25 de julio de 2025 - 21:39 Semanas antes de que se conociera la detención de un ciudadano iraní que ingresó a Uruguay con un pasaporte falsificado, el presidente de la República, Yamandú Orsi, se contactó telefónicamente con autoridades de distintos partidos políticos para manifestar la “preocupación y atención” del gobierno ante la escalada del conflicto entre Irán e Israel.
Durante esas comunicaciones breves, el mandatario informó que el Poder Ejecutivo seguía de cerca la situación internacional y que, en ese marco, se había resuelto aumentar las alertas en los pasos fronterizos del país.
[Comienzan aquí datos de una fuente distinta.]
(* ===== verification/Lifecycle.v ===== *)
(** * The module base: state, lifecycle and the implementation interface

    The fields every module carries beside those of its implementation
    (the enabled flag read by [running()], the worker thread handle, the
    content lock, the changed flag set by [broadcast()], the halt
    reason), the operations of the base class on them, the two guard
    objects of the C++ standard library used to take the content lock,
    and the interfaces an implementation provides to a driving strategy.
    The base class is part of polybar but outside the inspected sources;
    it is modelled from its contract.  The trace field is a history
    variable: every operation that the monitors of [Trace] read appends
    its action to it.

    The enabled flag is set when the module is built: the worker loop of
    [event_module] tests [running()] without any code having set the
    flag after [start()], so [running()] must already hold then. *)

From S2P Require Import Prelude Trace.

Record module (S : Type) : Type := MkModule {
  impl : S;                      (* the fields of the implementation *)
  m_enabled : bool;              (* read by running() *)
  m_mainthread : bool;           (* the thread handle is joinable *)
  m_contentlock : bool;          (* the content mutex is locked *)
  m_changed : bool;              (* set by broadcast() *)
  m_wakeups : nat;               (* notifications of the sleep handler *)
  m_halted : option string;      (* the message halt() recorded *)
  m_trace : trace;               (* history of the worker's actions *)
}.
Arguments MkModule {S}.
Arguments impl {S}.
Arguments m_enabled {S}.
Arguments m_mainthread {S}.
Arguments m_contentlock {S}.
Arguments m_changed {S}.
Arguments m_wakeups {S}.
Arguments m_halted {S}.
Arguments m_trace {S}.

(** What an implementation provides to every driving strategy. *)
Class ModuleImpl (S : Type) : Type := {
  impl_update : prog S bool;
}.

(** What an implementation provides to the event-driven strategy. *)
Class EventImpl (S : Type) : Type := {
  event_module_impl :: ModuleImpl S;
  impl_has_event : prog S bool;
  impl_idle : prog S unit;
}.

(** The guard object [std::unique_lock]: whether it owns the mutex. *)
Record unique_lock : Type := { owns : bool }.

Inductive lifecycle : Type := Idle | Running | Halted.

#[export] Instance lifecycle_eq_dec : EqDecision lifecycle.
Proof. solve_decision. Defined.

(** The transitions of the lifecycle.  A stop request may reach a module
    that was never started. *)
Inductive lifecycle_step : lifecycle -> lifecycle -> Prop :=
| ls_start : lifecycle_step Idle Running
| ls_halt : lifecycle_step Running Halted
| ls_cancel : lifecycle_step Idle Halted.

Section base.
Context {S : Type}.
Implicit Types (m : module S) (s : S).

Definition new_module s : module S :=
  MkModule s true false false false 0 None [].

Definition set_impl s m : module S :=
  MkModule s (m_enabled m) (m_mainthread m) (m_contentlock m) (m_changed m)
    (m_wakeups m) (m_halted m) (m_trace m).

Definition set_enabled (b : bool) m : module S :=
  MkModule (impl m) b (m_mainthread m) (m_contentlock m) (m_changed m)
    (m_wakeups m) (m_halted m) (m_trace m).

Definition set_mainthread (b : bool) m : module S :=
  MkModule (impl m) (m_enabled m) b (m_contentlock m) (m_changed m)
    (m_wakeups m) (m_halted m) (m_trace m).

Definition set_contentlock (b : bool) m : module S :=
  MkModule (impl m) (m_enabled m) (m_mainthread m) b (m_changed m)
    (m_wakeups m) (m_halted m) (m_trace m).

Definition set_changed (b : bool) m : module S :=
  MkModule (impl m) (m_enabled m) (m_mainthread m) (m_contentlock m) b
    (m_wakeups m) (m_halted m) (m_trace m).

Definition set_wakeups (n : nat) m : module S :=
  MkModule (impl m) (m_enabled m) (m_mainthread m) (m_contentlock m) (m_changed m)
    n (m_halted m) (m_trace m).

Definition set_halted (w : option string) m : module S :=
  MkModule (impl m) (m_enabled m) (m_mainthread m) (m_contentlock m) (m_changed m)
    (m_wakeups m) w (m_trace m).

Definition log (a : action) m : module S :=
  MkModule (impl m) (m_enabled m) (m_mainthread m) (m_contentlock m) (m_changed m)
    (m_wakeups m) (m_halted m) (m_trace m ++ [a]).

(** ** Operations of the base class *)

Definition running : prog (module S) bool := gets m_enabled.

(** A stop request of the owner: it disables a running module and does
    nothing to a disabled one. *)
Definition stop m : module S :=
  if m_enabled m then log AStop (set_enabled false m) else m.

Definition halt (what : string) : prog (module S) unit :=
  modify (fun m => log (AHalt what) (set_halted (Some what) (set_enabled false m))).

Definition broadcast : prog (module S) unit :=
  modify (fun m => log ABroadcast (set_changed true m)).

Definition wakeup : prog (module S) unit :=
  modify (fun m => log AWakeup (set_wakeups (Datatypes.S (m_wakeups m)) m)).

(** ** The content mutex and its guards *)

Definition mutex_lock m : module S := log ALock (set_contentlock true m).
Definition mutex_unlock m : module S := log AUnlock (set_contentlock false m).

(** [std::unique_lock<std::mutex> guard(m_contentlock)] *)
Definition unique_lock_acquire m : unique_lock * module S :=
  ({| owns := true |}, mutex_lock m).

(** [guard.unlock()]: throws when the guard does not own the mutex. *)
Definition unique_lock_unlock (g : unique_lock) : prog (module S) unique_lock :=
  fun m => if owns g then (Ok {| owns := false |}, mutex_unlock m)
           else (Err "Operation not permitted", m).

(** The destructor of the guard, run when its scope is left. *)
Definition unique_lock_release (g : unique_lock) m : module S :=
  if owns g then mutex_unlock m else m.

(** A scope that opens with [std::lock_guard<std::mutex> guard(...)]:
    the mutex is released when [body] returns and when it throws. *)
Definition lock_guard {A} (body : prog (module S) A) : prog (module S) A :=
  fun m => finally body mutex_unlock (mutex_lock m).

(** ** Calls into the implementation *)

Definition call {A} (f : prog S A) (act : result A -> action) : prog (module S) A :=
  fun m => let '(r, s) := f (impl m) in (r, log (act r) (set_impl s m)).

Definition call_update `{!ModuleImpl S} : prog (module S) bool :=
  call impl_update AUpdate.

Definition call_has_event `{!EventImpl S} : prog (module S) bool :=
  call impl_has_event AHasEvent.

Definition call_idle `{!EventImpl S} : prog (module S) unit :=
  call impl_idle AIdle.

(** ** The lifecycle a module state stands for *)

Definition lifecycle_of m : lifecycle :=
  if m_enabled m then (if m_mainthread m then Running else Idle) else Halted.

(** The trace and the lock flag agree: the lock monitor accepts the
    history and ends in the state the flag shows. *)
Definition lock_consistent m : Prop :=
  lock_run false (m_trace m) = Some (m_contentlock m).

(** [m'] is [m] after some actions [tr]. *)
Definition extends m (tr : trace) m' : Prop :=
  m_trace m' = m_trace m ++ tr.

(** The fields of the base that the worker's own steps leave alone. *)
Definition same_flags m m' : Prop :=
  m_enabled m' = m_enabled m /\ m_mainthread m' = m_mainthread m
  /\ m_halted m' = m_halted m /\ m_wakeups m' = m_wakeups m.

(** ** Facts on the base operations *)

Lemma lifecycle_of_halted m : m_enabled m = false -> lifecycle_of m = Halted.
Proof. unfold lifecycle_of. by intros ->. Qed.

Lemma lifecycle_of_not_halted m : m_enabled m = true <-> lifecycle_of m <> Halted.
Proof. unfold lifecycle_of. destruct (m_enabled m), (m_mainthread m); naive_solver. Qed.

Lemma stop_disabled m : m_enabled (stop m) = false.
Proof. unfold stop. by destruct (m_enabled m) eqn:E. Qed.

Lemma stop_lifecycle m : lifecycle_of (stop m) = Halted.
Proof. apply lifecycle_of_halted, stop_disabled. Qed.

Lemma stop_idem m : stop (stop m) = stop m.
Proof. unfold stop at 1. by rewrite stop_disabled. Qed.

Lemma halt_disabled what m : m_enabled (halt what m).2 = false.
Proof. done. Qed.

Lemma halt_reason what m : m_halted (halt what m).2 = Some what.
Proof. done. Qed.

Lemma extends_refl m : extends m [] m.
Proof. unfold extends. by rewrite app_nil_r. Qed.

Lemma extends_trans m1 m2 m3 t1 t2 :
  extends m1 t1 m2 -> extends m2 t2 m3 -> extends m1 (t1 ++ t2) m3.
Proof. unfold extends. intros H1 H2. by rewrite H2, H1, app_assoc. Qed.

Lemma extends_log a m : extends m [a] (log a m).
Proof. done. Qed.

Lemma same_flags_refl m : same_flags m m.
Proof. done. Qed.

Lemma same_flags_trans m1 m2 m3 :
  same_flags m1 m2 -> same_flags m2 m3 -> same_flags m1 m3.
Proof. unfold same_flags. intros (-> & -> & -> & ->) (-> & -> & -> & ->). done. Qed.

(** A call into the implementation appends its action and touches no
    field of the base. *)
Lemma call_spec {A} (f : prog S A) act m r m' :
  call f act m = (r, m') ->
  extends m [act r] m' /\ same_flags m m' /\ m_contentlock m' = m_contentlock m
  /\ f (impl m) = (r, impl m').
Proof.
  unfold call. destruct (f (impl m)) as [r0 s] eqn:E. intros [= <- <-]. done.
Qed.

Lemma call_lock {A} (f : prog S A) act m :
  m_contentlock (call f act m).2 = m_contentlock m.
Proof. unfold call. by destruct (f (impl m)). Qed.

Lemma call_trace {A} (f : prog S A) act m :
  m_trace (call f act m).2 = m_trace m ++ [act (call f act m).1].
Proof. unfold call. by destruct (f (impl m)). Qed.

Lemma broadcast_spec m :
  extends m [ABroadcast] (broadcast m).2 /\ same_flags m (broadcast m).2
  /\ m_contentlock (broadcast m).2 = m_contentlock m /\ impl (broadcast m).2 = impl m.
Proof. done. Qed.

Lemma lock_consistent_extends m m' tr :
  lock_consistent m -> extends m tr m' ->
  lock_run (m_contentlock m) tr = Some (m_contentlock m') ->
  lock_consistent m'.
Proof.
  unfold lock_consistent, extends. intros Hm -> Htr.
  by rewrite run_app, Hm.
Qed.

End base.

#[export] Hint Resolve extends_refl extends_log same_flags_refl : polybar.

(** Close a goal [extends m tr m'] from the [extends] facts at hand. *)
Ltac trace_solve :=
  unfold extends, unique_lock_release in *; simpl in *;
  repeat match goal with
         | H : m_trace _ = _ |- _ => rewrite H; clear H
         end;
  rewrite <- ?app_assoc, ?app_nil_r; reflexivity.

(** Close a goal on the flags of the base from the frame facts at hand. *)
Ltac flags_solve :=
  unfold same_flags, unique_lock_release in *; simpl in *; intuition congruence.
(* ===== verification/EventModule.v ===== *)
(** * event_module: the event-driven worker

    [start] and [runner] of src/include/modules/meta/event_module.hpp,
    over any implementation of [EventImpl].  The body of the [try] block
    is [runner_try]; [runner] adds the [catch] clause.  The loop runs on
    a schedule of stop requests (see the header of [Prelude]): [None]
    means the schedule ran out while the module was still running.

    The protocol of the worker is stated as a grammar of traces
    ([check_trace], [iteration_trace], [loop_trace], [runner_trace]);
    [runner_protocol] shows the code produces only traces of the grammar,
    and the safety properties are read off the grammar by the monitors
    of [Trace]. *)

From S2P Require Import Prelude Trace Lifecycle.

Module event_module.

(** The outcome of [start()]: the module with its worker spawned, or
    [std::terminate], which assigning to a joinable [std::thread]
    calls. *)
Inductive started (S : Type) : Type :=
| Started (m : module S)
| Terminated.
Arguments Started {S} m.
Arguments Terminated {S}.

Section worker.
Context {S : Type} `{!EventImpl S}.
Implicit Types (m : module S) (sched : list bool).

Definition start m : started S :=
  if m_mainthread m then Terminated else Started (set_mainthread true m).

(** The warm-up: lock, [update()], [broadcast()], unlock.  The guard
    is returned because its scope is the whole [try] block. *)
Definition warm_up : prog (module S) unique_lock :=
  fun m =>
    let '(guard, m) := unique_lock_acquire m in
    match (call_update ;; broadcast)%pb m with
    | (Ok _, m) => unique_lock_unlock guard m
    | (Err e, m) => (Err e, unique_lock_release guard m)
    end.

(** The lambda [check]: under a [lock_guard], [has_event() && update()]. *)
Definition check : prog (module S) bool :=
  lock_guard (e <- call_has_event ;; if e then call_update else ret false)%pb.

(** One pass of the loop body. *)
Definition iteration : prog (module S) unit :=
  (c <- check ;; (if c then broadcast else ret tt) ;; call_idle)%pb.

(** [while (running()) { ... }].  Each element of the schedule says
    whether a stop request arrived before this evaluation of the loop
    condition. *)
Fixpoint loop sched m : option (result unit * module S) :=
  match sched with
  | [] => None
  | stop_requested :: sched =>
      let m := if stop_requested then stop m else m in
      match running m with
      | (Ok true, m) =>
          match iteration m with
          | (Ok _, m) => loop sched m
          | (Err e, m) => Some (Err e, m)
          end
      | (Ok false, m) => Some (Ok tt, m)
      | (Err e, m) => Some (Err e, m)
      end
  end.

(** The [try] block. *)
Definition runner_try sched m : option (result unit * module S) :=
  match warm_up m with
  | (Ok guard, m) =>
      match loop sched m with
      | Some (r, m) => Some (r, unique_lock_release guard m)
      | None => None
      end
  | (Err e, m) => Some (Err e, m)
  end.
(* ===== verification/Config.v ===== *)
(** * The configuration and the formatter of a module

    The settings a module reads when it is built, keyed by section and
    key, and the format table of a module: a format name with its value,
    the text in which tags such as <label> stand for the parts the
    module builds.  Both are part of polybar but outside the inspected
    sources; the formatter's check of the tags of a value against the
    tags the module answers is not modelled. *)

From Stdlib Require Import NArith.
From S2P Require Import Prelude StringUtil.

Record config : Type := Config {
  conf_strings : gmap (string * string) string;
  conf_durations : gmap (string * string) N;     (* in milliseconds *)
}.

(** [m_conf.get(section, key, fallback)] *)
Definition conf_get (c : config) (section key fallback : string) : string :=
  default fallback (conf_strings c !! (section, key)).

(** [m_conf.get<interval_t>(section, key, fallback)] *)
Definition conf_get_duration (c : config) (section key : string) (fallback : N) : N :=
  default fallback (conf_durations c !! (section, key)).

(** A format of a module: its value, the text in which tags stand for
    the parts the module builds, and the tags the module answers. *)
Record module_format : Type := ModuleFormat {
  value : string;
  tags : list string;
}.

Abbreviation formatter := (gmap string module_format).

(** [m_formatter->add(name, fallback, tags)]: the value of the format is
    the setting of that name, or the fallback. *)
Definition formatter_add (c : config) (section name fallback : string)
    (tags : list string) (f : formatter) : formatter :=
  <[name := ModuleFormat (conf_get c section name fallback) tags]> f.

(** [m_formatter->has(tag)]: the value of some format mentions the
    tag. *)
Definition formatter_has (tag : string) (f : formatter) : bool :=
  bool_decide (map_Exists (fun _ format => string_util.contains (value format) tag = true) f).

(** [m_formatter->get(name)->value] *)
Definition formatter_get (name : string) (f : formatter) : string :=
  default "" (value <$> f !! name).

(** [m_formatter->get(name)->value = v] *)
Definition formatter_set (name v : string) (f : formatter) : formatter :=
  alter (fun format => ModuleFormat v (tags format)) name f.

Lemma conf_get_set c section key fallback value :
  conf_strings c !! (section, key) = Some value ->
  conf_get c section key fallback = value.
Proof. unfold conf_get. by intros ->. Qed.

Lemma conf_get_unset c section key fallback :
  conf_strings c !! (section, key) = None ->
  conf_get c section key fallback = fallback.
Proof. unfold conf_get. by intros ->. Qed.

Lemma formatter_has_singleton tag name format :
  formatter_has tag {[name := format]} = string_util.contains (value format) tag.
Proof.
  unfold formatter_has. destruct (string_util.contains (value format) tag) eqn:E.
  - apply bool_decide_eq_true. exists name, format. by rewrite lookup_singleton_eq.
  - apply bool_decide_eq_false. intros (k & v & Hk & Hv).
    apply lookup_singleton_Some in Hk as [_ <-]. congruence.
Qed.

Lemma formatter_get_add c section name fallback tags f :
  formatter_get name (formatter_add c section name fallback tags f)
  = conf_get c section name fallback.
Proof. unfold formatter_get, formatter_add. by rewrite lookup_insert_eq. Qed.

Lemma formatter_get_set name v f :
  is_Some (f !! name) -> formatter_get name (formatter_set name v f) = v.
Proof.
  intros [format Hf]. unfold formatter_get, formatter_set.
  by rewrite lookup_alter_eq, Hf.
Qed.
(* ===== verification/Builder.v ===== *)
(** * The builder

    The output of a module is assembled by a builder: a sequence of
    items, among which a click command opens with [cmd] and closes with
    [cmd_close], and [node] emits the text of a label.  Part of
    polybar, outside the inspected sources.  [well_nested] is the
    monitor of [Trace.run] that accepts the sequences in which every
    [cmd_close] closes an open command. *)

From S2P Require Import Prelude Trace Label.

Inductive mousebtn : Type :=
| NONE | LEFT | MIDDLE | RIGHT | SCROLL_UP | SCROLL_DOWN | DOUBLE_LEFT | DOUBLE_MIDDLE
| DOUBLE_RIGHT.

#[export] Instance mousebtn_eq_dec : EqDecision mousebtn.
Proof. solve_decision. Defined.

Inductive item : Type :=
| Cmd (btn : mousebtn) (action : string)
| CmdClose
| Node (text : string).

#[export] Instance item_eq_dec : EqDecision item.
Proof. solve_decision. Defined.

Abbreviation builder := (list item).

Definition cmd (btn : mousebtn) (action : string) (b : builder) : builder :=
  b ++ [Cmd btn action].

Definition cmd_close (b : builder) : builder := b ++ [CmdClose].

(** [builder->node(label)]: nothing is emitted for a null label or an
    empty text. *)
Definition node (l : option label) (b : builder) : builder :=
  match l with
  | Some l => if bool_decide (label_get l = "") then b else b ++ [Node (label_get l)]
  | None => b
  end.

(** The number of open commands; a close without an open command is
    rejected. *)
Definition nest_step (depth : nat) (i : item) : option nat :=
  match i with
  | Cmd _ _ => Some (S depth)
  | CmdClose => match depth with 0 => None | S d => Some d end
  | Node _ => Some depth
  end.

Abbreviation nest_run := (run nest_step).

(** Every command is closed and nothing is closed that was not open. *)
Definition well_nested (b : builder) : Prop := nest_run 0 b = Some 0.

#[export] Instance well_nested_dec b : Decision (well_nested b).
Proof. unfold well_nested. apply _. Defined.

Lemma nest_run_node depth l b d :
  nest_run depth b = Some d -> nest_run depth (node l b) = Some d.
Proof.
  intros H. unfold node. destruct l as [l|]; [|done].
  case_bool_decide; [done|]. by rewrite run_app, H.
Qed.

Lemma nest_run_cmd depth btn action b d :
  nest_run depth b = Some d -> nest_run depth (cmd btn action b) = Some (S d).
Proof. intros H. unfold cmd. by rewrite run_app, H. Qed.

Lemma nest_run_cmd_close depth b d :
  nest_run depth b = Some (S d) -> nest_run depth (cmd_close b) = Some d.
Proof. intros H. unfold cmd_close. by rewrite run_app, H. Qed.

(** What the builder holds after an operation extends what it held. *)
Lemma node_prefix l b : b `prefix_of` node l b.
Proof.
  unfold node. destruct l as [l|]; [|done].
  case_bool_decide; [done|]. by apply prefix_app_r.
Qed.
(** The format of the legacy configuration, migrated. *)
Example legacy_format_migrated :
  (fun d => formatter_get DEFAULT_FORMAT (m_formatter d)) <$> match ctor legacy_conf "date" with
                                                              | Ok d => Some d
                                                              | Err _ => None
                                                              end
  = Some "[<label>]".
Proof. by vm_compute. Qed.

Lemma update_well_formed_witness :
  well_formed (update noon berlin demo_date).1.2.
Proof.
  apply (update_well_formed noon berlin demo_date).
  split; [left; discriminate|repeat constructor].
Defined.

Lemma click_round_trip_witness :
  (input "datetoggle" (new_module (Process demo_date berlin noon))).1 = Ok true
  /\ impl (input "datetoggle"
             (input "datetoggle"
                (set_impl (Process demo_date berlin noon)
                   (new_module (Process demo_date berlin noon)))).2).2
     = Process demo_date berlin noon.
Proof.
  apply (click_round_trip [] demo_date LEFT "datetoggle");
    [by apply (bool_decide_unpack _)|apply not_elem_of_nil].
Defined.

End date.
La detención del ciudadano iraní con documentación falsa activó nuevas alarmas, especialmente en la comunidad judía en Uruguay, que expresó su inquietud por posibles amenazas a la seguridad.
La versión oficial del gobierno uruguayo sostiene que en el país no se han detectado células terroristas. No obstante, según informó Telenoche, fuentes del gobierno de Israel y de organizaciones judías en Uruguay aseguran “no tener duda” de que existen células del grupo Hezbolá operando en el continente.
De acuerdo a esas fuentes, los presuntos agentes terroristas operarían bajo la fachada de organizaciones vinculadas a la educación, la cultura y la religión islámica, con el objetivo de lavar dinero que luego sería enviado a la organización Hezbolá.